IDC Manufacturing Insights today announced a new report, Business Strategy: Spare Parts Planning for Service Excellence. The report examines the subject of spare parts planning and service parts management for manufacturers and the current role spare parts planning is playing in the move toward more strategic aftersales service approaches by manufacturers. As manufacturers continue to competitively differentiate themselves within various industry settings, aftersales service will increasingly become more important in their overall business and profitability strategy. In fact, many discrete manufacturers can expect to capture upward of 30% of revenue from service and service-based product strategies.
Service parts planning (SPP) technology provides the all-important nerve center and control point for any service management process. The evolving 3rd Platform technologies of cloud, big data and analytics, mobile, social, and Internet of Things (IoT) provide additional enablers for transforming service management and service parts planning toward capabilities for more predictive versus reactive decision making.
Highlights of the report include:
- Many manufacturers’ service organizations still rely on spreadsheet, legacy, or a modified in-house ERP system to plan the unique and very complex needs of service management and repair parts networks.

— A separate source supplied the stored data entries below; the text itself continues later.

(** The credential probe of [POST /auth]: the [try]/[catch] around
    [initializeSessionPool], [testSessionConnection] and
    [closeSessionPool].  [inl description] is the 401 answer. *)
Definition credentialProbe (s : Surroundings) (dbConfig : DB2iConfig)
    (r : Connection.Registry) : (string + unit) * Connection.Registry :=
  let testPoolId := testPoolId s in
  match Connection.initializeSessionPool (jt400_pool s) testPoolId dbConfig r with
  | (Ok _, r1) =>
      let connected := Connection.testSessionConnection (globalPool s) testPoolId r1 in
      let r2 := Connection.closeSessionPool testPoolId r1 in
      if connected then (inr (), r2)
      else (inl "Authentication failed: unable to connect to database", r2)
  | (Throw message, r1) =>
      let r2 := Connection.closeSessionPool testPoolId r1 in
      (inl ("Authentication failed: " +:+ message), r2)
  end.

(** The handler of [POST /auth] (after [authRateLimitMiddleware]). *)
Definition authHandler (httpConfig : HttpConfig) (s : Surroundings)
    (body : option AuthBody) (w : World) : Response * World :=
  match authMode httpConfig with
  | AuthNone =>
      (ErrorResponse 404 "not_found" "Authentication is disabled. Access /mcp directly.", w)
  | AuthToken =>
      (ErrorResponse 404 "not_found"
         "Using token authentication mode. Use the pre-configured token.", w)
  | AuthRequired =>
      match validateAuthRequest body with
      | inl err =>
          (ErrorResponse 400 "invalid_request" err,
           recordFailedAuthAttempt (clientIp s) (now s) w)
      | inr authReq =>
          match loadPartialConfig s authReq with
          | Throw message =>
              (ErrorResponse 400 "invalid_request" message,
               recordFailedAuthAttempt (clientIp s) (now s) w)
          | Ok dbConfig =>
              match credentialProbe s dbConfig (pools w) with
              | (inl description, r) =>
                  (ErrorResponse 401 "invalid_credentials" description,
                   recordFailedAuthAttempt (clientIp s) (now s) (with_pools r w))
              | (inr _, r) =>
                  let w1 := with_pools r w in
                  if negb (TokenManager.canCreateSession httpConfig (tokens w1)) then
                    (ErrorResponse 503 "service_unavailable"
                       "Maximum concurrent sessions reached. Please try again later.", w1)
                  else
                    match TokenManager.createSession httpConfig (generateTokenString s)
                            dbConfig (duration authReq) (now s) (tokens w1) with
                    | (Throw message, t) =>
                        if includes "Maximum concurrent sessions" message
                        then (ErrorResponse 503 "service_unavailable" message,
                              with_tokens t w1)
                        else (ErrorResponse 500 "server_error"
                                "An unexpected error occurred", with_tokens t w1)
                    | (Ok res, t) =>
                        let w2 := with_tokens t w1 in
                        let w3 :=
                          with_authAttempts
                            (AuthThrottle.clearAuthRateLimit (clientIp s) (authAttempts w2))
                            w2 in
                        (* [expiresAt.toISOString()] throws a RangeError on an
                           Invalid Date; the outer [catch] answers 500. *)
                        match TokenManager.cr_expiresAt res with
                        | Some expires_at =>
                            (AuthResponse (TokenManager.cr_token res)
                                          (TokenManager.cr_expiresIn res) expires_at, w3)
                        | None =>
                            (ErrorResponse 500 "server_error"
                               "An unexpected error occurred", w3)
                        end
                    end
              end
          end
      end
  end.

Definition authPost (httpConfig : HttpConfig) (s : Surroundings)
    (body : option AuthBody) (w : World) : Response * World :=
  match AuthThrottle.authRateLimitMiddleware (clientIp s) (now s) (authAttempts w) with
  | (inl retryAfter, a) => (TooManyRequests retryAfter, with_authAttempts a w)
  | (inr _, a) => authHandler httpConfig s body (with_authAttempts a w)
  end.

(** What [authMiddleware] attaches to the request before calling [next()]. *)
Record AuthContext := {
  tokenSession : option TokenManager.TokenSession;
  authToken : option string;
}.

Definition unauthorized : Response :=
  ErrorResponse 401 "unauthorized"
    "Missing or invalid Authorization header. Use: Authorization: Bearer <token>".

(** [authMiddleware]; [bearer] is the value of
    [extractBearerToken(req.headers.authorization)].  In token mode the
    outcome of the length test and of [timingSafeEqual] on the two buffers
    is that of comparing the two strings. *)
Definition authMiddleware (httpConfig : HttpConfig) (bearer : option string)
    (now : Z) (t : TokenManager.State Connection.Registry)
    : (Response + AuthContext) * TokenManager.State Connection.Registry :=
  match authMode httpConfig with
  | AuthNone => (inr {| tokenSession := None; authToken := None |}, t)
  | AuthToken =>
      match bearer with
      | None => (inl unauthorized, t)
      | Some tok =>
          if decide (tok = "") then (inl unauthorized, t)
          else if decide (tok = default "" (staticToken httpConfig))
          then (inr {| tokenSession := None; authToken := Some tok |}, t)
          else (inl (ErrorResponse 401 "invalid_token" "Invalid authentication token"), t)
      end
  | AuthRequired =>
      match bearer with
      | None => (inl unauthorized, t)
      | Some tok =>
          if decide (tok = "") then (inl unauthorized, t)
          else
            match TokenManager.validateToken tok now t with
            | (res, t') =>
                match TokenManager.valid res, TokenManager.session res with
                | true, Some session =>
                    (inr {| tokenSession := Some session; authToken := Some tok |}, t')
                | _, _ =>
                    (inl (ErrorResponse 401 "invalid_token"
                            (default "Token validation failed" (TokenManager.error res))), t')
                end
            end
      end
  end.

(** The database configuration and the pool key of a [POST /mcp]. *)
Definition selectSessionKey (httpConfig : HttpConfig) (s : Surroundings)
    (ctx : AuthContext) : Response + (DB2iConfig * string) :=
  match authMode httpConfig with
  | AuthNone | AuthToken =>
      match loadConfig s with
      | Throw message =>
          inl (JsonRpcError 500 (-32603) ("DB configuration error: " +:+ message))
      | Ok dbConfig => inr (dbConfig, "global")
      end
  | AuthRequired =>
      match tokenSession ctx, authToken ctx with
      | Some session, Some tok =>
          if decide (tok = "") then inl (JsonRpcError 401 (-32001) "Token session not found")
          else inr (TokenManager.config session, tok)
      | _, _ => inl (JsonRpcError 401 (-32001) "Token session not found")
      end
  end.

Too often, investment decisions are delayed until service performance or inventory goals erode.
- Investment in service parts planning provides the critical foundation and nerve center for enabling predictive and prescriptive planning capabilities, optimizing parts inventory, and providing opportunities for broader leveraging of connected service platforms.

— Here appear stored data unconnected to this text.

(** X13: task ids in [batch_by_p] mode.  With a non-empty [p_list], every
    pair of a seed position and a [p] position is run by the task id
    [seed_idx * len(p_list) + p_idx], which lies in [0, total_tasks); every
    id in that range is of this form; and every id from [total_tasks] on is
    refused with [ValueError]. *)
Theorem batch_by_p_task_ids (rng : Z -> Z -> nat -> Z) (fuel : nat) (config : Config) :
  0 < n_p config ->
  let total := total_tasks false true (cfg_seeds config) (cfg_r_list config)
                 (cfg_p_list config) in
  (forall seed_idx p_idx,
     0 <= seed_idx < n_seeds config -> 0 <= p_idx < n_p config ->
     let task_id := seed_idx * n_p config + p_idx in
     0 <= task_id < total /\
     run_task_batch_by_p rng fuel task_id config =
       rows_by_p rng fuel config task_id
         (nth (Z.to_nat seed_idx) (cfg_seeds config) 0)
         (nth (Z.to_nat p_idx) (cfg_p_list config) PyFloat.zero)) /\
  (forall task_id,
     0 <= task_id < total ->
     exists seed_idx p_idx,
       0 <= seed_idx < n_seeds config /\ 0 <= p_idx < n_p config /\
       task_id = seed_idx * n_p config + p_idx) /\
  (forall task_id,
     total <= task_id ->
     run_task_batch_by_p rng fuel task_id config = Raised ValueError).
Proof.
  intros Hnp total.
  assert (Etotal : total = n_seeds config * n_p config) by reflexivity.
  split; [| split].
  - intros seed_idx p_idx Hs Hp task_id. subst task_id.
    assert (Ht : 0 <= seed_idx * n_p config + p_idx < n_seeds config * n_p config)
      by nia.
    split; [lia |].
    rewrite run_task_batch_by_p_decoded by assumption.
    destruct (decode_pair (n_p config) seed_idx p_idx Hp) as [-> ->]. reflexivity.
  - intros task_id Ht. exists (task_id / n_p config), (task_id mod n_p config).
    split; [split; [apply Z.div_pos; lia | apply Z.div_lt_upper_bound; lia] |].
    split; [apply Z.mod_pos_bound; lia |].
    rewrite (Z.div_mod task_id (n_p config)) at 1 by lia. lia.
  - intros task_id Ht. apply run_task_batch_by_p_out_of_range; lia.
Qed.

- When considering an investment in SPP technology, IDC Manufacturing Insights recommends that in addition to due diligence on industry-specific capabilities and customer references, manufacturers probe on a vendor’s vision and investment plans for enabling more predictive service processes along with plans for leveraging 3rd Platform technologies.
- Technology selection teams must be well balanced with line-of-business, functional, and IT representation and should context a broader and deeper perspective in required SPP technology.

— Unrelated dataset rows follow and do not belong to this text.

Lemma prefix_append (a b : string) : String.prefix a (a +:+ b) = true.
Proof.
  induction a as [|c a IH]; [destruct b; reflexivity|].
  change (String.prefix (String c a) (String c (a +:+ b)) = true).
  cbn [String.prefix]. destruct (ascii_dec c c); [exact IH | contradiction].
Qed.

Lemma quote_is_no_space (c : ascii) : isQuote c = true -> isSpace c = false.
Proof.
  unfold isQuote, isSpace. intros H.
  apply orb_prop in H. destruct H as [H|H]; apply Nat.eqb_eq in H; rewrite H; reflexivity.
Qed.

Lemma countSpaces_append (ws : string) (q : ascii) (t : string) :
  allSpace ws = true -> isSpace q = false ->
  countSpaces (ws +:+ String q t) = String.length ws.
Proof.
  intros Hws Hq. induction ws as [|c ws IH].
  - change (countSpaces (String q t) = 0%nat). cbn [countSpaces]. rewrite Hq. reflexivity.
  - cbn in Hws. apply andb_prop in Hws. destruct Hws as [Hc Hws].
    change (countSpaces (String c (ws +:+ String q t)) = S (String.length ws)).
    cbn [countSpaces]. rewrite Hc, (IH Hws). reflexivity.
Qed.

Lemma untilQuote_append (secret : string) (q : ascii) (t : string) :
  anyChar isQuote secret = false -> isQuote q = true ->
  untilQuote (secret +:+ String q t) = Some (S (String.length secret)).
Proof.
  intros Hs Hq. induction secret as [|c secret IH].
  - change (untilQuote (String q t) = Some 1%nat). cbn [untilQuote]. rewrite Hq. reflexivity.
  - cbn in Hs. apply orb_false_elim in Hs. destruct Hs as [Hc Hs].
    change (untilQuote (String c (secret +:+ String q t))
            = Some (S (S (String.length secret)))).
    cbn [untilQuote]. rewrite Hc, (IH Hs). reflexivity.
Qed.

Lemma replacePasswords_skip (a b : string) :
  replacePasswords (String.length a) (a +:+ b) = replacePasswords 0 b.
Proof.
  induction a as [|c a IH]; [reflexivity|].
  change (replacePasswords (S (String.length a)) (String c (a +:+ b))
          = replacePasswords 0 b).
  cbn [replacePasswords]. exact IH.
Qed.

Lemma replacePasswords_clean (s : string) :
  includes "PASSWORD" (toUpperCase s) = false -> replacePasswords 0 s = s.
Proof.
  induction s as [|c s IH]; [reflexivity|].
  intros H. cbn [toUpperCase includes] in H.
  destruct (String.prefix "PASSWORD" (String (upperChar c) (toUpperCase s))) eqn:Hp;
    [discriminate H|].
  cbn [replacePasswords]. unfold matchPassword. cbn [toUpperCase]. rewrite Hp.
  rewrite (IH H). reflexivity.
Qed.

(** X5.  [sanitizeQuery] returns a query that does not contain the word
    PASSWORD, in any case, as it is; an undefined or empty query gives
    the empty text. *)
Theorem X5_query_without_password_is_unchanged (q : string) :
  includes "PASSWORD" (toUpperCase q) = false ->
  sanitizeQuery (Some q) = q /\ sanitizeQuery None = "" /\ sanitizeQuery (Some "") = "".
Proof.
  intros H. split; [|split; reflexivity].
  unfold sanitizeQuery, truthyStr. cbn [default].
  destruct (decide (q = "")) as [->|_]; [reflexivity|].
  apply replacePasswords_clean. exact H.
Qed.

Lemma X5_plain_query_witness :
  sanitizeQuery (Some "SELECT * FROM ORDERS") = "SELECT * FROM ORDERS"
  /\ sanitizeQuery None = "" /\ sanitizeQuery (Some "") = "".
Proof. apply (X5_query_without_password_is_unchanged "SELECT * FROM ORDERS"). reflexivity. Defined.

Lemma sanitizeQuery_nonempty (q : string) : sanitizeQuery (Some q) = replacePasswords 0 q.
Proof.
  unfold sanitizeQuery, truthyStr. cbn [default].
  destruct (decide (q = "")) as [->|_]; reflexivity.
Qed.

(** A password literal at the start of a text. *)
Lemma replacePasswords_literal (kw ws secret rest : string) (q1 q2 : ascii) :
  toUpperCase kw = "PASSWORD" ->
  ws <> "" -> allSpace ws = true ->
  isQuote q1 = true -> isQuote q2 = true ->
  anyChar isQuote secret = false ->
  replacePasswords 0 (kw +:+ ws +:+ String q1 (secret +:+ String q2 rest))
  = "PASSWORD '***'" +:+ replacePasswords 0 rest.
Proof.
  intros Hkw Hne Hws Hq1 Hq2 Hsecret.
  assert (Hlen : String.length kw = 8%nat)
    by (rewrite <- toUpperCase_length, Hkw; reflexivity).
  set (tail := ws +:+ String q1 (secret +:+ String q2 rest)).
  assert (Hmatch : matchPassword (kw +:+ tail)
                   = Some (8 + String.length ws + 1 + S (String.length secret))%nat).
  { unfold matchPassword. rewrite toUpperCase_append, Hkw.
    rewrite prefix_append.
    replace (dropString 8 (kw +:+ tail)) with tail
      by (rewrite <- Hlen; symmetry; apply dropString_append).
    subst tail.
    rewrite (countSpaces_append ws q1 _ Hws (quote_is_no_space q1 Hq1)).
    replace (String.length ws =? 0)%nat with false
      by (destruct ws; [contradiction | reflexivity]).
    rewrite dropString_append, Hq1.
    rewrite (untilQuote_append secret q2 rest Hsecret Hq2). reflexivity. }
  destruct kw as [|c kw']; [discriminate Hlen|].
  change (String c kw' +:+ tail) with (String c (kw' +:+ tail)) in *.
  cbn [replacePasswords]. rewrite Hmatch. f_equal.
  subst tail.
  replace (8 + String.length ws + 1 + S (String.length secret) - 1)%nat
    with (String.length (kw' +:+ ws +:+ String q1 (secret +:+ String q2 "")))
    by (rewrite !length_append; cbn [String.length] in *; rewrite length_append;
        cbn [String.length]; lia).
  replace (kw' +:+ ws +:+ String q1 (secret +:+ String q2 rest))
    with ((kw' +:+ ws +:+ String q1 (secret +:+ String q2 "")) +:+ rest).
  - apply replacePasswords_skip.
  - rewrite !append_assoc.
    change (String q1 (secret +:+ String q2 "") +:+ rest)
      with (String q1 ((secret +:+ String q2 "") +:+ rest)).
    rewrite append_assoc. reflexivity.
Qed.

Lemma prefix_append_long (p a b : string) :
  (String.length p <= String.length a)%nat ->
  String.prefix p (a +:+ b) = String.prefix p a.
Proof.
  revert a. induction p as [|c p IH]; intros a Hlen.
  - destruct a; destruct b; reflexivity.
  - destruct a as [|c' a]; [cbn in Hlen; lia|].
    change (String c' a +:+ b) with (String c' (a +:+ b)).
    cbn [String.prefix]. destruct (ascii_dec c c'); [|reflexivity].
    apply IH. cbn in Hlen. lia.
Qed.

(** A text in which the word does not begin is passed over as it is. *)
Lemma replacePasswords_before (before word rest : string) :
  String.length word = 7%nat ->
  includes "PASSWORD" (toUpperCase (before +:+ word)) = false ->
  replacePasswords 0 (before +:+ word +:+ rest)
  = before +:+ replacePasswords 0 (word +:+ rest).
Proof.
  intros Hlen. induction before as [|c before IH]; [reflexivity|].
  change (String c before +:+ word) with (String c (before +:+ word)).
  change (String c before +:+ word +:+ rest) with (String c (before +:+ word +:+ rest)).
  cbn [toUpperCase includes].
  destruct (String.prefix "PASSWORD" (String (upperChar c) (toUpperCase (before +:+ word))))
    eqn:Hp; [discriminate|].
  intros Hrest. cbn [replacePasswords]. unfold matchPassword.
  replace (String c (before +:+ word +:+ rest)) with (String c (before +:+ word) +:+ rest)
    by (rewrite <- append_assoc; reflexivity).
  rewrite toUpperCase_append, prefix_append_long.
  - cbn [toUpperCase]. rewrite Hp. cbv beta iota. rewrite (IH Hrest). reflexivity.
  - rewrite toUpperCase_length. cbn [String.length]. rewrite length_append, Hlen.
    cbn. lia.
Qed.

(** X6.  [sanitizeQuery] masks a password literal: where the word
    PASSWORD in any case is followed by ASCII white space, a quote, a
    text without quotes and a closing quote, these are replaced by the
    masked text, whatever the two quotes are.  The text before it, in
    which the word does not begin, stays as it is, and the rest of the
    query, a text of ASCII characters, is sanitized in turn. *)
Theorem X6_password_literal_is_masked
    (before kw ws secret rest : string) (q1 q2 : ascii) :
  toUpperCase kw = "PASSWORD" ->
  includes "PASSWORD" (toUpperCase before +:+ "PASSWOR") = false ->
  ws <> "" -> allSpace ws = true ->
  isQuote q1 = true -> isQuote q2 = true ->
  anyChar isQuote secret = false ->
  isAscii rest = true ->
  sanitizeQuery (Some (before +:+ kw +:+ ws +:+ String q1 (secret +:+ String q2 rest)))
  = before +:+ "PASSWORD '***'" +:+ sanitizeQuery (Some rest).
Proof.
  intros Hkw Hbefore Hne Hws Hq1 Hq2 Hsecret _.
  rewrite !sanitizeQuery_nonempty.
  rewrite <- (replacePasswords_literal kw ws secret rest q1 q2 Hkw Hne Hws Hq1 Hq2 Hsecret).
  set (tail := ws +:+ String q1 (secret +:+ String q2 rest)).
  assert (Hlen : String.length kw = 8%nat)
    by (rewrite <- toUpperCase_length, Hkw; reflexivity).
  destruct kw as [|c1 [|c2 [|c3 [|c4 [|c5 [|c6 [|c7 [|c8 [|c9 kw]]]]]]]]];
    try discriminate Hlen.
  set (word := String c1 (String c2 (String c3 (String c4 (String c5 (String c6
                 (String c7 ""))))))).
  change (String c1 (String c2 (String c3 (String c4 (String c5 (String c6 (String c7
            (String c8 ""))))))) +:+ tail)
    with (word +:+ String c8 tail).
  apply replacePasswords_before; [reflexivity|].
  rewrite toUpperCase_append.
  replace (toUpperCase word) with "PASSWOR"; [exact Hbefore|].
  subst word. cbn [toUpperCase] in *. injection Hkw as <- <- <- <- <- <- <- _. reflexivity.
Qed.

“In the coming years, manufacturers will continue to provide both competitive differentiation and higher margins by bundling or providing added services with products, including product-as-a-service business models where customers pay for product operational uptime and performance, over time,” said Heather Ashton, Research Manager, Service Innovation and Connected Products for IDC Manufacturing Insights. “IDC Manufacturing Insights predicts that by 2020, onboard service revenue will outpace product-related revenue by a factor of two. Customers benefit from such service programs through optimized usage of equipment and products, higher productivity, and decreased support costs.”
As noted in Perspective: Transforming After-Sales Services Through Innovation and Connected Products (Doc #MI251650), the majority of manufacturers are just starting down the path toward service innovation. The goal of connected service platforms is to transform aftersales service from reactive- to predictive-focused processes. With the emphasis on predictive, the paradigm of the service supply chain shifts toward early warning mechanisms, maximized uptime, and needs for precise synchronization of service events. This includes onboard and self-communicating diagnostics, providing early warning to operating issues, more responsive networks of service parts, and service depot suppliers as well as highly networked maintenance facilities.
IDC Manufacturing Insights recommends technology selection teams garner a broader vision of connecting the process components that will foster service innovation. This would include stronger process and information linkages among product life-cycle management, service life-cycle management, and customer relationship management (CRM). A further consideration is the trend across multiple industry segments of fostering new and existing product innovation by incorporating more and more software and digitally based product components within physical products.
“As manufacturers and service providers mature their capabilities working toward servitization optimization maturity over the next five years, SPP will increasingly be the nerve center foundation technology that enables the full optimization and responsiveness of the 3D value chain,” Ashton added.